⟨

(* ===== verification/Primes.v ===== *)
(** * Prime numbers: Fermat's theorem as congruences, Pocklington's criterion,
      and the two primes of the curve P-256 *)
From Stdlib Require Import Znumtheory ZmodInv.
From S2P Require Import Prelude Words P256.

(** ** Powers modulo a number *)

Fixpoint powmod (N a : Z) (e : positive) : Z :=
  match e with
  | xH => a mod N
  | xO e => let t := powmod N a e in t * t mod N
  | xI e => let t := powmod N a e in (t * t mod N * a) mod N
  end.

Lemma mod_cong N v : 0 < N -> cong N (v mod N) v.
Proof. intros H. apply cong_mod; [done|]. by rewrite Z.mod_mod by lia. Qed.

Lemma powmod_ok N a e : 0 < N -> cong N (powmod N a e) (a ^ Zpos e).
Proof.
  intros HN. induction e as [e IH|e IH|]; cbn [powmod].
  - rewrite !mod_cong, IH by done. by rewrite (Pos2Z.inj_xI e), Z.pow_add_r, Z.pow_twice_r, Z.pow_1_r by lia.
  - rewrite mod_cong, IH by done. by rewrite (Pos2Z.inj_xO e), Z.pow_twice_r by lia.
  - rewrite mod_cong by done. by rewrite Z.pow_1_r.
Qed.

Lemma cong_pow_base N a b k : 0 <= k -> cong N a b -> cong N (a ^ k) (b ^ k).
Proof. intros Hk H. rewrite <- (Z2Nat.id k Hk). by apply (cong_pow N (Z.to_nat k)). Qed.

Lemma cong_pow_one N b e k : 0 <= e -> 0 <= k -> cong N (b ^ e) 1 -> cong N (b ^ (e * k)) 1.
Proof.
  intros He Hk H. rewrite Z.pow_mul_r by done. rewrite <- (Z.pow_1_l k) by lia. by apply cong_pow_base.
Qed.

Lemma fermat_cong r b : prime r -> ~ cong r b 0 -> cong r (b ^ (r - 1)) 1.
Proof.
  intros Hr Hb. pose proof (prime_ge_2 r Hr). apply cong_mod; [lia|]. rewrite (Z.mod_small 1) by lia. apply ZmodInv.Z.fermat_nz; [by apply prime_alt|].
  intros E. apply Hb. apply cong_mod; [lia|]. by rewrite E, Zmod_0_l.
Qed.

(** ** Pocklington's criterion *)

Lemma order_divides r q b : prime r -> prime q -> cong r (b ^ q) 1 -> ~ cong r b 1 -> (q | r - 1).
Proof.
  intros Hr Hq Hbq Hb. pose proof (prime_ge_2 r Hr). pose proof (prime_ge_2 q Hq). destruct (Zdivide_dec q (r - 1)) as [?|Hn]; [done|]. exfalso. apply Hb.
  assert (Hb0 : ~ cong r b 0).
  { intros Hz. rewrite (cong_pow_base r b 0 q), Z.pow_0_l in Hbq by (done || lia). destruct Hbq as [k Hk]. assert (k * r = -1) by lia.
    assert (D : (r | 1)) by (exists (- k); lia). apply Z.divide_1_r_nonneg in D; lia. }
  pose proof (fermat_cong r b Hr Hb0) as Hf. destruct (Z.eq_dec r 2) as [->|Hr2]; [by rewrite Z.pow_1_r in Hf|].
  destruct (rel_prime_bezout _ _ (prime_rel_prime q Hq _ Hn)) as [u v Huv].
  assert (Hk : exists k m, 0 <= k /\ 0 <= m /\ q * k = 1 + (r - 1) * m).
  { exists (u mod (r - 1)), (- v - (u / (r - 1)) * q). pose proof (Z.div_mod u (r - 1) ltac:(lia)). pose proof (Z.mod_pos_bound u (r - 1) ltac:(lia)).
    assert (E : q * (u mod (r - 1)) = 1 + (r - 1) * (- v - (u / (r - 1)) * q)) by nia. split_and!; [lia| |done].
    set (m := - v - _) in *. set (k := u mod (r - 1)) in *. clearbody m k. destruct (Z.le_gt_cases 0 m) as [|Hm]; [done|]. assert ((r - 1) * m <= - 2) by nia. nia. }
  destruct Hk as (k & m & Hk & Hm & E). pose proof (cong_pow_one r b q k ltac:(lia) Hk Hbq) as H1. pose proof (cong_pow_one r b (r - 1) m ltac:(lia) Hm Hf) as H2.
  rewrite E, Z.pow_add_r, Z.pow_1_r, H2, Z.mul_1_r in H1 by nia. done.
Qed.

Lemma prime_divisor N : 1 < N -> exists r, prime r /\ (r | N).
Proof.
  intros HN. assert (H0 : 0 <= N) by lia. revert HN. pattern N. apply Z_lt_induction; [|done]. clear N H0. intros N IH HN.
  destruct (prime_dec N) as [?|Hn]; [by exists N|]. destruct (not_prime_divide N HN Hn) as (d & Hd & HdN).
  destruct (IH d ltac:(lia) ltac:(lia)) as (r & Hr & Hrd). exists r. split; [done|]. by apply (Z.divide_trans _ d).
Qed.

(** A number is prime if the square of each of its prime divisors is above it. *)
Lemma prime_of_divisors N : 1 < N -> (forall r, prime r -> (r | N) -> N < r * r) -> prime N.
Proof.
  intros HN H. destruct (prime_dec N) as [?|Hn]; [done|]. destruct (not_prime_divide N HN Hn) as (d & Hd & [e He]).
  destruct (prime_divisor d ltac:(lia)) as (r & Hr & Hrd). assert (1 < e) by (destruct (Z.le_gt_cases e 1); nia). destruct (prime_divisor e ltac:(lia)) as (s & Hs & Hse).
  assert (N < r * r) by (apply H; [done|]; apply (Z.divide_trans _ d); [done|by exists e]).
  assert (N < s * s) by (apply H; [done|]; apply (Z.divide_trans _ e); [done|exists d; lia]).
  pose proof (prime_ge_2 r Hr). pose proof (prime_ge_2 s Hs). pose proof (Z.divide_pos_le r d ltac:(lia) Hrd). pose proof (Z.divide_pos_le s e ltac:(lia) Hse).
  exfalso. assert (r * r <= d * d) by nia. assert (s * s <= e * e) by nia. destruct (Z.le_gt_cases d e); nia.
Qed.

Definition product (qs : list Z) : Z := foldr Z.mul 1 qs.

Lemma product_divides qs m : NoDup qs -> Forall prime qs -> Forall (fun q => (q | m)) qs -> (product qs | m).
Proof.
  intros Hd Hp Hm. induction qs as [|q qs IH]; [by apply Z.divide_1_l|]. apply NoDup_cons in Hd as [Hq Hd]. apply Forall_cons_1 in Hp as [Pq Hp], Hm as [Dq Hm].
  destruct (IH Hd Hp Hm) as [c Hc]. assert (Hrel : rel_prime q (product qs)).
  { apply prime_rel_prime; [done|]. clear IH Hd Hc Hm Dq. induction qs as [|s qs IH]; [intros D; apply Z.divide_1_r in D; pose proof (prime_ge_2 q Pq); lia|].
    apply Forall_cons_1 in Hp as [Ps Hp]. rewrite not_elem_of_cons in Hq. destruct Hq as [Hqs Hq]. intros D. destruct (prime_mult q Pq _ _ D) as [D'|D']; [|by apply IH].
    apply Hqs. by apply prime_div_prime. }
  rewrite Hc in Dq. rewrite Z.mul_comm in Dq. destruct (Gauss _ _ _ Dq Hrel) as [d Hd']. exists d. rewrite Hc, Hd'. change (product (q :: qs)) with (q * product qs). lia.
Qed.

Lemma product_pos qs : Forall prime qs -> 0 < product qs.
Proof. induction 1 as [|q qs Hq _ IH]; [done|]. pose proof (prime_ge_2 q Hq). cbn. unfold product in IH. nia. Qed.

Lemma pocklington N qs : 1 < N -> Forall prime qs -> NoDup qs -> N < product qs * product qs ->
  Forall (fun q => exists b, cong N (b ^ q) 1 /\ Z.gcd (b - 1) N = 1) qs -> prime N.
Proof.
  intros HN Hp Hd Hbig Hq. apply prime_of_divisors; [done|]. intros r Hr HrN. pose proof (prime_ge_2 r Hr).
  assert (D : (product qs | r - 1)).
  { apply product_divides; [done..|]. rewrite List.Forall_forall in *. intros q Hin. destruct (Hq q Hin) as (b & Hb & Hg). apply (order_divides r q b); [done|by apply Hp| |].
    - destruct HrN as [c ->], Hb as [k Hk]. exists (k * c). lia.
    - intros [k Hk]. assert (G : (r | Z.gcd (b - 1) N)) by (apply Z.gcd_greatest; [exists k; lia|done]). rewrite Hg in G. apply Z.divide_1_r_nonneg in G; lia. }
  pose proof (Z.divide_pos_le _ (r - 1) ltac:(lia) D). pose proof (product_pos qs Hp). nia.
Qed.

(** ** Certificates *)

Definition small_prime (N : Z) : bool :=
  (1 <? N) && forallb (fun d => negb (N mod (2 + Z.of_nat d) =? 0)) (seq 0 (Z.to_nat (Z.sqrt N - 1))).

Lemma small_prime_ok N : small_prime N = true -> prime N.
Proof.
  unfold small_prime. rewrite andb_true_iff, forallb_forall. intros [HN H]. apply Z.ltb_lt in HN. apply prime_of_divisors; [done|]. intros r Hr Hd.
  pose proof (prime_ge_2 r Hr). destruct (Z.lt_ge_cases N (r * r)) as [|Hge]; [done|]. exfalso. pose proof (Z.sqrt_le_square N r ltac:(lia) ltac:(lia)) as Hs.
  specialize (H (Z.to_nat (r - 2))). rewrite Z2Nat.id in H by lia. replace (2 + (r - 2)) with r in H by lia.
  rewrite (Zdivide_mod _ _ Hd) in H. assert (E : negb (0 =? 0) = true) by (apply H, in_seq; lia). done.
Qed.

(** The number, a base, and prime divisors of the number less one; no divisors
    for a number tested by division. *)
Definition cert : Type := Z * Z * list Z.

Definition check_divisor (N a q : Z) : bool :=
  let b := powmod N a (Z.to_pos ((N - 1) / q)) in
  (powmod N b (Z.to_pos q) =? 1) && (Z.gcd (b - 1) N =? 1).

Definition check_cert (known : list Z) (c : cert) : bool :=
  let '(N, a, qs) := c in
  match qs with
  | [] => small_prime N
  | _ => (1 <? N) && forallb (fun q => existsb (Z.eqb q) known) qs && bool_decide (NoDup qs) && (N <? product qs * product qs) && forallb (check_divisor N a) qs
  end.

Fixpoint check_certs (known : list Z) (l : list cert) : bool :=
  match l with [] => true | c :: l => check_cert known c && check_certs (c.1.1 :: known) l end.

Lemma check_divisor_ok N a q : 1 < N -> prime q -> check_divisor N a q = true -> exists b, cong N (b ^ q) 1 /\ Z.gcd (b - 1) N = 1.
Proof.
  intros HN Hq. pose proof (prime_ge_2 q Hq). unfold check_divisor. rewrite !andb_true_iff, !Z.eqb_eq. intros [Hb Hg]. eexists. split; [|done].
  rewrite <- (Z2Pos.id q) at 2 by lia. rewrite <- powmod_ok, Hb by lia. done.
Qed.

Lemma check_cert_ok known N a qs : Forall prime known -> check_cert known (N, a, qs) = true -> prime N.
Proof.
  intros Hk. destruct qs as [|q qs]; [apply small_prime_ok|]. unfold check_cert. set (l := q :: qs). clearbody l. rewrite !andb_true_iff, !forallb_forall. intros [[[[HN Hin] Hd] Hbig] Hq].
  apply Z.ltb_lt in HN, Hbig. apply bool_decide_eq_true in Hd. rewrite List.Forall_forall in Hk. assert (Hp : forall x, In x l -> prime x).
  { intros x Hx. apply Hin in Hx. apply existsb_exists in Hx as (y & Hy & ->%Z.eqb_eq). by apply Hk. }
  apply (pocklington N l); [done|by apply List.Forall_forall|done|done|]. apply List.Forall_forall. intros x Hx. apply (check_divisor_ok N a); [done|by apply Hp|by apply Hq].
Qed.

Lemma check_certs_ok l : forall known, Forall prime known -> check_certs known l = true -> Forall (fun c => prime c.1.1) l.
Proof.
  induction l as [|[[N a] qs] l IH]; intros known Hk; cbn [check_certs fst]; [by intros _; apply List.Forall_nil|]. rewrite andb_true_iff. intros [Hc Hl].
  pose proof (check_cert_ok known N a qs Hk Hc). apply List.Forall_cons; [done|]. apply (IH (N :: known)); [by apply List.Forall_cons|done].
Qed.

Definition certs : list cert := [
  (3, 0, []); (5, 0, []); (7, 0, []); (43, 0, []); (197, 0, []); (313, 0, []); (337, 0, []); (919, 0, []); (1087, 0, []); (1511, 0, []);
  (3023, 2, [1511]); (3677, 2, [919]); (4349, 2, [1087]); (78283, 2, [4349]); (104471, 2, [337]); (155317, 3, [43; 7; 3]); (704251, 2, [313; 5]);
  (3969899, 2, [104471]); (191039911, 2, [155317]); (66417393611, 2, [3677; 197]); (1002328039319, 2, [3969899]); (11290956913871, 2, [66417393611]);
  (46076956964474543, 2, [704251; 78283]); (208150935158385979, 2, [191039911; 3023]); (2624747550333869278416773953, 2, [208150935158385979]);
  (774023187263532362759620327192479577272145303, 2, [46076956964474543; 11290956913871]);
  (835945042244614951780389953367877943453916927241, 2, [774023187263532362759620327192479577272145303]);
  (val SECP256r1_n, 2, [2624747550333869278416773953; 1002328039319]);
  (val SECP256r1_p, 2, [835945042244614951780389953367877943453916927241])].

Lemma certs_ok : Forall (fun c => prime c.1.1) certs.
Proof. apply (check_certs_ok certs []); [by apply List.Forall_nil|]. by vm_compute. Qed.

(** The order of the group and the size of the field. *)
Lemma prime_order : prime (val SECP256r1_n).
Proof. pose proof certs_ok as H. rewrite List.Forall_forall in H. apply (H (val SECP256r1_n, 2, [2624747550333869278416773953; 1002328039319])). do 27 apply in_cons. apply in_eq. Qed.

Lemma prime_field : prime (val SECP256r1_p).
Proof. pose proof certs_ok as H. rewrite List.Forall_forall in H. apply (H (val SECP256r1_p, 2, [835945042244614951780389953367877943453916927241])). do 28 apply in_cons. apply in_eq. Qed.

⟩

Among the lines above, find those carrying the word "ZmodInv" and copy them out.

» **Worked solution**
From Stdlib Require Import Znumtheory ZmodInv.
  intros Hr Hb. pose proof (prime_ge_2 r Hr). apply cong_mod; [lia|]. rewrite (Z.mod_small 1) by lia. apply ZmodInv.Z.fermat_nz; [by apply prime_alt|].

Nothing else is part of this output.